Work instructions: Return only the line that contains "rewrite for_each_cons, (print_sample_line_Some" and each line after it, through the last line of the data below, copied exactly.

(Saved entries)

Lemma bind_Raise {A B} out e (k : A → py B) :
  (out, Raise e) ≫= k = (out, Raise e).
Proof. done. Qed.

Lemma bind_assoc {A B C} (m : py A) (f : A → py B) (g : B → py C) :
  (m ≫= f) ≫= g = m ≫= λ a, f a ≫= g.
Proof.
  destruct m as [out [a|e]]; [|done]. rewrite !bind_Ok.
  destruct (f a) as [out' [b|e']]; cbn [fst snd].
  - rewrite !bind_Ok. cbn [fst snd]. by rewrite app_assoc.
  - by rewrite !bind_Raise.
Qed.

Lemma then_assoc {C} (m n : py unit) (k : unit → py C) :
  (m ≫= λ _, n) ≫= k = m ≫= λ _, n ≫= k.
Proof. apply bind_assoc. Qed.

Lemma then_congr {B} (m : py unit) (n n' : py B) :
  n = n' → (m ≫= λ _, n) = (m ≫= λ _, n').
Proof. by intros ->. Qed.

Lemma bind_ret_l {A B} (a : A) (k : A → py B) : mret a ≫= k = k a.
Proof. apply bind_lift_Ok. Qed.

(** The report is the loop over the four sections, then the summary. *)
Lemma report_sections data :
  report data
  = for_each sections (section_of data) ≫= λ _, summary_section data.
Proof.
  unfold report, weapons, armor, food, resources, sections.
  rewrite !for_each_cons. unfold section_of at 1 2 3 4. cbn [fst snd].
  do 4 (rewrite then_assoc; apply then_congr).
  cbn [for_each]. by rewrite bind_ret_l.
Qed.

(** ** The sample loop *)

Lemma sample_lines_cons_Some kv rest name :
  kv.2 !! "name" = Some name →
  sample_lines (kv :: rest) = SampleLine kv.1 name :: sample_lines rest.
Proof. intros Hname. unfold sample_lines. simpl. by rewrite Hname. Qed.

Lemma sample_loop_named sample :
  Forall has_name sample →
  for_each sample print_sample_line = (sample_lines sample, Ok tt).
Proof.
  induction 1 as [|kv rest [name Hname] _ IH]; [done|].
  rewrite for_each_cons, (print_sample_line_Some _ _ Hname), bind_Ok, IH.
  by rewrite (sample_lines_cons_Some _ _ _ Hname).
Qed.

Lemma sample_loop_unnamed pre kv post :
  Forall has_name pre → kv.2 !! "name" = None →
  for_each (pre ++ kv :: post) print_sample_line
  = (sample_lines pre, Raise (KeyError "name")).
Proof.
  intros Hpre Hkv. induction Hpre as [|kv' rest [name Hname] _ IH].
  - by rewrite app_nil_l, for_each_cons, (print_sample_line_None _ Hkv).
  - rewrite <-app_comm_cons, for_each_cons.
    rewrite (print_sample_line_Some _ _ Hname), bind_Ok, IH.
    by rewrite (sample_lines_cons_Some _ _ _ Hname).
Qed.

Response to this task:
  rewrite for_each_cons, (print_sample_line_Some _ _ Hname), bind_Ok, IH.
  by rewrite (sample_lines_cons_Some _ _ _ Hname).
Qed.

Lemma sample_loop_unnamed pre kv post :
  Forall has_name pre → kv.2 !! "name" = None →
  for_each (pre ++ kv :: post) print_sample_line
  = (sample_lines pre, Raise (KeyError "name")).
Proof.
  intros Hpre Hkv. induction Hpre as [|kv' rest [name Hname] _ IH].
  - by rewrite app_nil_l, for_each_cons, (print_sample_line_None _ Hkv).
  - rewrite <-app_comm_cons, for_each_cons.
    rewrite (print_sample_line_Some _ _ Hname), bind_Ok, IH.
    by rewrite (sample_lines_cons_Some _ _ _ Hname).
Qed.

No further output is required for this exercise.